What we value, not just what we want to devalue. This one essay in and of itself doesn't really bother me that much; I am grouchy and critical too, and someday might want to vent my frustrations in a too-short-to-make-a-real-point editorial somewhere. But this essay in conjunction with a lot of King's other recent bitching and moaning just makes me hostile. Hodge made the mistake of reading out loud to me King's postscript to the end of
The Dark Tower (in which book, in case you don't already know, the characters actually meet a character--a writer!--named "Stephen King"). Once again, King becomes defensive about the technique he uses, afraid it will make him "experimental" or "pretentious." In his postscript he claims that most other writers use metafiction to be overly clever and cute and show-offy, but
King uses it to create a very genuine discourse about art and creativity. Well, of course. Of course King came up with a use for metafiction
no one else ever came up with. When you put it
that way, Steve, I have a new respect for your convoluted and BY THE WAY self-conscious opus. You will know the definition of "self-conscious" by now, since you're fond of slinging it around as an accusation.
His
acceptance speech for the National Book Award a few years back was a bit more graceful, but still oddly defensive. At one point he accuses the judges of giving him the award as a "token," a way to deal with that annoying pop literature issue: "
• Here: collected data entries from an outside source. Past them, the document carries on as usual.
(* ===== verification/GoFtoa.v ===== *)
(** Decimal formatting of floating-point numbers: [strconv.FormatFloat(v, 'f', -1, 64)]
    and the verb [%.pf] of package fmt, in exact integer arithmetic. *)

From Stdlib Require Import Strings.Ascii Strings.String.
From S2P Require Import Prelude GoFloat GoFmt GoTimeParse.

Local Open Scope Z_scope.

(** * Rendering *)

(** The decimal text of [n * 10 ^ k]. *)
Definition render (neg : bool) (n k : Z) : string :=
  (if neg then "-" else "") +:+
  (if 0 <=? k then fmt_d 0 (n * 10 ^ k)
   else fmt_d 0 (n / 10 ^ (- k)) +:+ "." +:+ fmt_d (Z.to_nat (- k)) (n mod 10 ^ (- k))).

(** * Shortest decimals *)

(** The numbers that round to the float [m * 2 ^ e] lie between its neighbours'
    midpoints. With [k] the decimal exponent, [bound_scale] and [unit_scale] bring
    quarters of [2 ^ e] and multiples of [10 ^ k] to a common integer unit. *)
Definition bound_scale (e k : Z) : Z := 2 ^ Z.max 0 (e - 2) * 10 ^ Z.max 0 (- k).
Definition unit_scale (e k : Z) : Z := 2 ^ Z.max 0 (2 - e) * 10 ^ Z.max 0 k.

Definition low_quarters (m : positive) (e : Z) : Z :=
  4 * Zpos m - (if (Zpos m =? 2 ^ 52) && (-1074 <? e) then 1 else 2).

(** [n * 10 ^ k] rounds to [m * 2 ^ e]; the midpoints do when [m] is even. *)
Definition rounds_to (m : positive) (e n k : Z) : bool :=
  let x := n * unit_scale e k in
  let lo := low_quarters m e * bound_scale e k in
  let hi := (4 * Zpos m + 2) * bound_scale e k in
  if Z.even (Zpos m) then (lo <=? x) && (x <=? hi) else (lo <? x) && (x <? hi).

(** The multiple of [10 ^ k] nearest to the float, of those that round to it. *)
Definition at_scale (m : positive) (e k : Z) : option Z :=
  let u := unit_scale e k in
  let v := 4 * Zpos m * bound_scale e k in
  let n := v / u in
  match rounds_to m e n k, rounds_to m e (n + 1) k with
  | true, true =>
      match 2 * (v - n * u) ?= u with
      | Lt => Some n
      | Gt => Some (n + 1)
      | Eq => Some (if Z.even n then n else n + 1)
      end
  | true, false => Some n
  | false, true => Some (n + 1)
  | false, false => None
  end.

(** The largest exponent from [k] down that has one. *)
Fixpoint search (fuel : nat) (m : positive) (e k : Z) : option (Z * Z) :=
  match at_scale m e k with
  | Some n => Some (n, k)
  | None => match fuel with O => None | S fuel => search fuel m e (k - 1) end
  end.

(** [10 ^ max_scale] is above the float, and the float is a multiple of
    [10 ^ min_scale]. *)
Definition max_scale (m : positive) (e : Z) : Z := Z.max 0 (Z.log2 (Zpos m) + e + 2).
Definition min_scale (e : Z) : Z := Z.min 0 e.

Definition shortest (m : positive) (e : Z) : Z * Z :=
  default (0, 0) (search (Z.to_nat (max_scale m e - min_scale e)) m e (max_scale m e)).

(** [strconv.FormatFloat(v, 'f', -1, 64)]. *)
Definition FormatFloat (x : float64) : string :=
  match x with
  | S754_nan => "NaN"
  | S754_infinity s => if s then "-Inf" else "+Inf"
  | S754_zero s => render s 0 0
  | S754_finite s m e => let '(n, k) := shortest m e in render s n k
  end.

(** * Fixed precision *)

(** [p] decimals, ties to even. *)
Definition round_even (num den : Z) : Z :=
  let q := num / den in
  match 2 * (num - q * den) ?= den with
  | Lt => q
  | Gt => q + 1
  | Eq => if Z.even q then q else q + 1
  end.

(** [fmt.Sprintf("%.pf", v)]. *)
Definition fmt_f (p : Z) (x : float64) : string :=
  match x with
  | S754_nan => "NaN"
  | S754_infinity s => if s then "-Inf" else "+Inf"
  | S754_zero s => render s 0 (- p)
  | S754_finite s m e =>
      render s (round_even (Zpos m * 2 ^ Z.max 0 e * 10 ^ p) (2 ^ Z.max 0 (- e))) (- p)
  end.

Example FormatFloat_ex :
  map FormatFloat [f64_of_Z 412; f64_div (f64_of_Z (-1161)) (f64_of_Z 16); f64_of_Z 0;
                   f64_div (f64_of_Z 10) (f64_of_Z 3); f64_of_f32 (Float32frombits 0x43ce599a);
                   f64_mul (f64_of_Z 12345678901234567) (f64_of_Z 1000000)]
  = ["412"; "-72.5625"; "0"; "3.3333333333333335"; "412.70001220703125"; "12345678901234568000000"]%string.
Proof. vm_compute. reflexivity. Qed.

Example fmt_f_ex :
  map (fmt_f 0) [f64_mul (f64_div (f64_of_Z 7) (f64_of_Z 15)) (f64_of_Z 100);
                 f64_div (f64_of_Z 5) (f64_of_Z 2); f64_sub (f64_of_Z 100) (f64_of_Z 101)]
    = ["47"; "2"; "-1"]%string /\
  map (fmt_f 2) [f64_of_f32 (Float32frombits 0x3ea8f5c3); f64_of_Z 0] = ["0.33"; "0.00"]%string.
Proof. vm_compute. done. Qed.

(** * Correctness *)

Lemma at_scale_rounds m e k n : at_scale m e k = Some n -> rounds_to m e n k = true.
Proof.
  unfold at_scale. set (q := 4 * Zpos m * bound_scale e k / unit_scale e k).
  destruct (rounds_to m e q k) eqn:E0, (rounds_to m e (q + 1) k) eqn:E1; try (by intros [= <-]); try done.
  destruct (_ ?= _); [destruct (Z.even q)| |]; by intros [= <-].
Qed.

Lemma search_rounds fuel m e k n k' :
  search fuel m e k = Some (n, k') -> rounds_to m e n k' = true /\ k' <= k.
Proof.
  revert k. induction fuel as [|fuel IH]; intros k; cbn [search];
    (destruct (at_scale m e k) eqn:E; [intros [= <- <-]; split; [by apply at_scale_rounds|lia]|]).
  - done.
  - intros H. apply IH in H as [H1 H2]. split; [done|lia].
Qed.

(** The search does not go below an exponent that has a candidate. *)
Lemma search_reaches fuel m e k j :
  k - Z.of_nat fuel <= j <= k -> at_scale m e j <> None ->
  exists n k', search fuel m e k = Some (n, k') /\ j <= k'.
Proof.
  revert k. induction fuel as [|fuel IH]; intros k Hj Hs; cbn [search].
  - assert (j = k) as -> by lia. destruct (at_scale m e k) as [n|]; [|done]. by exists n, k.
  - destruct (at_scale m e k) as [n|] eqn:E; [exists n, k; split; [done|lia]|].
    apply IH; [|done]. destruct (decide (j = k)) as [->|]; [done|lia].
Qed.

Lemma scales_pos e k : 0 < bound_scale e k /\ 0 < unit_scale e k.
Proof. unfold bound_scale, unit_scale. lia. Qed.

(** A float that is a multiple of [10 ^ k] is a candidate of that exponent. *)
Lemma at_scale_exact m e k N :
  4 * Zpos m * bound_scale e k = N * unit_scale e k -> at_scale m e k <> None.
Proof.
  intros HN. pose proof (scales_pos e k) as [Hb Hu]. unfold at_scale. rewrite HN, Z.div_mul by lia.
  assert (E : rounds_to m e N k = true).
  { unfold rounds_to. rewrite <- HN. unfold low_quarters.
    destruct (_ && (-1074 <? e)), (Z.even _); apply andb_true_iff; rewrite ?Z.leb_le, ?Z.ltb_lt; nia. }
  rewrite E. destruct (rounds_to m e (N + 1) k); [by destruct (_ ?= _)|done].
Qed.

Lemma pow_split b x y : 0 <= x -> 0 <= y -> b ^ (x + y) = b ^ x * b ^ y.
Proof. apply Z.pow_add_r. Qed.

Lemma at_scale_min m e : at_scale m e (min_scale e) <> None.
Proof.
  apply (at_scale_exact m e _ (if 0 <=? e then Zpos m * 2 ^ e else Zpos m * 5 ^ (- e))).
  unfold bound_scale, unit_scale, min_scale. destruct (Z.leb_spec 0 e).
  - rewrite Z.min_l by lia. change (10 ^ Z.max 0 (- 0)) with 1. change (10 ^ Z.max 0 0) with 1.
    destruct (Z.le_gt_cases 2 e).
    + rewrite (Z.max_r 0 (e - 2)), (Z.max_l 0 (2 - e)) by lia.
      replace e with (e - 2 + 2) at 2 by lia. rewrite (pow_split 2 (e - 2) 2) by lia. lia.
    + rewrite (Z.max_l 0 (e - 2)), (Z.max_r 0 (2 - e)) by lia.
      assert (E : 2 ^ e * 2 ^ (2 - e) = 4) by (rewrite <- pow_split by lia; by replace (e + (2 - e)) with 2 by lia).
      rewrite Z.pow_0_r. nia.
  - rewrite Z.min_r, (Z.max_l 0 (e - 2)), (Z.max_r 0 (- e)), (Z.max_r 0 (2 - e)), (Z.max_l 0 e) by lia.
    replace (2 - e) with (2 + - e) by lia. rewrite (pow_split 2 2 (- e)) by lia.
    assert (E : 10 ^ (- e) = 2 ^ (- e) * 5 ^ (- e)) by apply (Z.pow_mul_l 2 5).
    rewrite E, Z.pow_0_r. generalize (2 ^ (- e)) (5 ^ (- e)). lia.
Qed.

Lemma shortest_search m e :
  exists n k, search (Z.to_nat (max_scale m e - min_scale e)) m e (max_scale m e) = Some (n, k) /\
    shortest m e = (n, k).
Proof.
  destruct (search_reaches (Z.to_nat (max_scale m e - min_scale e)) m e (max_scale m e) (min_scale e))
    as (n & k & E & _); [unfold max_scale, min_scale; lia|apply at_scale_min|].
  exists n, k. unfold shortest. by rewrite E.
Qed.

(** The digits of any float are digits of a number that rounds back to it. *)
Lemma shortest_rounds m e : rounds_to m e (shortest m e).1 (shortest m e).2 = true.
Proof.
  destruct (shortest_search m e) as (n & k & E & ->). by apply search_rounds in E as [? _].
Qed.

(** A float that is [N / 10 ^ j], with neighbours less than [2 / 10 ^ j] apart, is
    written exactly. *)
Lemma shortest_exact m e j N :
  0 <= j -> e <= 0 -> 10 ^ j < 2 ^ (1 - e) -> Zpos m * 10 ^ j = N * 2 ^ (- e) ->
  let '(n, k) := shortest m e in - j <= k /\ n * 10 ^ (k + j) = N.
Proof.
  intros Hj He Hulp HN.
  assert (HD : 2 ^ (2 - e) = 2 ^ (- e) * 4)
    by (replace (2 - e) with (- e + 2) by lia; rewrite pow_split by lia; lia).
  assert (HD' : 2 ^ (2 - e) = 2 ^ (1 - e) * 2)
    by (replace (2 - e) with (1 - e + 1) by lia; rewrite pow_split by lia; lia).
  assert (Hk : exists n k, search (Z.to_nat (max_scale m e - min_scale e)) m e (max_scale m e) = Some (n, k) /\ - j <= k).
  { destruct (Z.le_gt_cases (min_scale e) (- j)) as [Hle|Hgt].
    - apply (search_reaches _ m e _ (- j)); [unfold max_scale, min_scale in *; lia|].
      apply (at_scale_exact m e (- j) N). unfold bound_scale, unit_scale.
      rewrite (Z.max_l 0 (e - 2)), (Z.max_r 0 (- - j)), (Z.max_r 0 (2 - e)), (Z.max_l 0 (- j)) by lia.
      replace (- - j) with j by lia. rewrite HD. nia.
    - destruct (search_reaches (Z.to_nat (max_scale m e - min_scale e)) m e (max_scale m e) (min_scale e))
        as (n & k & E & Hk); [unfold max_scale, min_scale; lia|apply at_scale_min|].
      exists n, k. split; [done|lia]. }
  destruct Hk as (n & k & E & Hk). unfold shortest. rewrite E. cbn [default from_option id]. split; [done|].
  apply search_rounds in E as [E _]. unfold rounds_to in E. cbv zeta in E.
  assert (Hb : (4 * Zpos m - 2) * bound_scale e k <= n * unit_scale e k <= (4 * Zpos m + 2) * bound_scale e k).
  { pose proof (scales_pos e k) as [Hb _]. unfold low_quarters in E.
    destruct (_ && (-1074 <? e)), (Z.even _); apply andb_true_iff in E as [E1 E2];
      rewrite ?Z.leb_le, ?Z.ltb_lt in E1, E2; nia. }
  unfold bound_scale, unit_scale in Hb. rewrite (Z.max_l 0 (e - 2)), (Z.max_r 0 (2 - e)) in Hb by lia.
  set (a := 10 ^ Z.max 0 (- k)) in Hb. set (b := 10 ^ Z.max 0 k) in Hb.
  assert (Hpow : exists c, 0 < c /\ 10 ^ j = c * a /\ 10 ^ (k + j) = c * b).
  { exists (10 ^ (j - Z.max 0 (- k))). unfold a, b. rewrite <- !pow_split by lia.
    split_and!; [lia|f_equal; lia|f_equal; lia]. }
  destruct Hpow as (c & Hc & Ea & Eb). rewrite Eb. rewrite Ea in HN, Hulp.
  change (2 ^ 0) with 1 in Hb. rewrite Z.mul_1_l in Hb.
  assert (H1 : (4 * Zpos m - 2) * (c * a) <= n * (c * b) * 2 ^ (2 - e) <= (4 * Zpos m + 2) * (c * a)) by nia.
  set (D := 2 ^ (2 - e)) in *. assert (H2 : 4 * (Zpos m * (c * a)) = N * D) by (rewrite HN, HD; lia).
  assert (H3 : 2 * (c * a) < D) by lia.
  assert (- D < (n * (c * b) - N) * D < D) by nia. nia.
Qed.

(** Whole numbers are written as integers. *)
Lemma FormatFloat_int z : Z.abs z < 2 ^ 53 -> FormatFloat (f64_of_Z z) = fmt_d 0 z.
Proof.
  intros Hz. unfold f64_of_Z. destruct z as [|p|p]; [done|..]; cbn [binary_normalize];
    [destruct (binary_round_int false p) as (m & e & -> & _ & He & Hm)
    |destruct (binary_round_int true p) as (m & e & -> & _ & He & Hm)]; try lia; unfold FormatFloat;
    pose proof (shortest_exact m e 0 (Zpos p)) as H; destruct (shortest m e) as [n k];
    (destruct H as [Hk En];
      [lia|lia|change (10 ^ 0) with 1; apply (Z.lt_le_trans _ (2 ^ 1)); [lia|apply Z.pow_le_mono_r; lia]|lia|]);
    rewrite Z.add_0_r in En; unfold render; destruct (Z.leb_spec 0 k); [|lia| |lia]; rewrite En; done.
Qed.

(** Sixteenths are written exactly, with at most four decimals. *)
Lemma FormatFloat_sixteenths z :
  Z.abs z < 2 ^ 44 ->
  exists n k, FormatFloat (f64_div (f64_of_Z z) (f64_of_Z 16)) = render (z <? 0) n k /\
    - 4 <= k /\ n * 10 ^ (k + 4) = Z.abs z * 625.
Proof.
  intros Hz. unfold f64_of_Z at 1. destruct z as [|p|p]; [by exists 0, 0|..]; cbn [binary_normalize];
    [destruct (binary_round_int false p) as (m & e & -> & Hm & He & Hme)
    |destruct (binary_round_int true p) as (m & e & -> & Hm & He & Hme)]; try lia;
    rewrite f64_div16_normal by lia; unfold FormatFloat;
    (assert (He9 : e <= -9) by (destruct (Z.le_gt_cases e (-9)) as [|H9]; [done|];
       assert (2 ^ (- e) <= 2 ^ 8) by (apply Z.pow_le_mono_r; lia); nia));
    pose proof (shortest_exact m (e - 4) 4 (Zpos p * 625)) as H; destruct (shortest m (e - 4)) as [n k];
    (destruct H as [Hk En];
      [lia|lia
      |change (10 ^ 4) with 10000; apply (Z.lt_le_trans _ (2 ^ 14)); [lia|apply Z.pow_le_mono_r; lia]
      |replace (- (e - 4)) with (- e + 4) by lia; rewrite pow_split by lia;
       change (10 ^ 4) with (2 ^ 4 * 625); rewrite Hme; ring|];
     exists n, k; split; [f_equal; lia|split; [lia|rewrite En; lia]]).
Qed.

(** * No text is empty *)

Lemma string_of_digits_nonempty ds : ds <> [] -> string_of_digits ds <> ""%string.
Proof. by destruct ds. Qed.

Lemma pad_nonempty w ds : ds <> [] -> pad w ds <> [].
Proof. intros H E. by apply app_eq_nil in E as [_ E]. Qed.

Lemma fmt_d_nonempty w z : fmt_d w z <> ""%string.
Proof.
  unfold fmt_d. destruct (z <? 0); [done|]. apply string_of_digits_nonempty, pad_nonempty, digits_nonempty.
Qed.

Lemma render_nonempty neg n k : render neg n k <> ""%string.
Proof.
  unfold render. destruct neg; [done|].
  destruct (0 <=? k).
  - pose proof (fmt_d_nonempty 0 (n * 10 ^ k)). by destruct (fmt_d 0 (n * 10 ^ k)).
  - pose proof (fmt_d_nonempty 0 (n / 10 ^ (- k))). by destruct (fmt_d 0 (n / 10 ^ (- k))).
Qed.

Lemma FormatFloat_nonempty x : FormatFloat x <> ""%string.
Proof.
  destruct x as [s|[]| |s m e]; try done; cbn [FormatFloat]; [apply render_nonempty|].
  destruct (shortest m e). apply render_nonempty.
Qed.

Lemma fmt_f_nonempty p x : fmt_f p x <> ""%string.
Proof. destruct x as [s|[]| |s m e]; try done; cbn [fmt_f]; apply render_nonempty. Qed.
What do you think? You get social or academic brownie points for deliberately staying out of touch with your own culture?" Yeah, as if quote unquote "literary writers" have nothing valid to say about their culture. As if there's nothing valid or entertaining to be found in the more obscure literary works up for awards, works that don't stand a chance of selling on the popular market and thus funding another year of work. While I agree that the line between genre fiction and literary fiction is artificial and could do with more crossing, I don't know that pure snobbery accounts for Grisham's lack of literary recognition. And some of King's complaints feel archaic, considering the amount of crossover literary success I've seen in the last ten years; the readers of my generation are as likely to be claiming canon-space for William Gibson, Jonathon Lethem, and Kelly Link as they are for more traditional literary writers, and people like Michael Chabon and Glen David Gold have made a number of us recall the joy to find in pure plot satisfaction.
I feel like there's a more organic way to look at literature, across a spectrum of art and storytelling and entertainment. If King weren't so defensive about his own place on the spectrum (or maybe about where his detractors place him on that spectrum), I think he'd have more interesting things to say about it.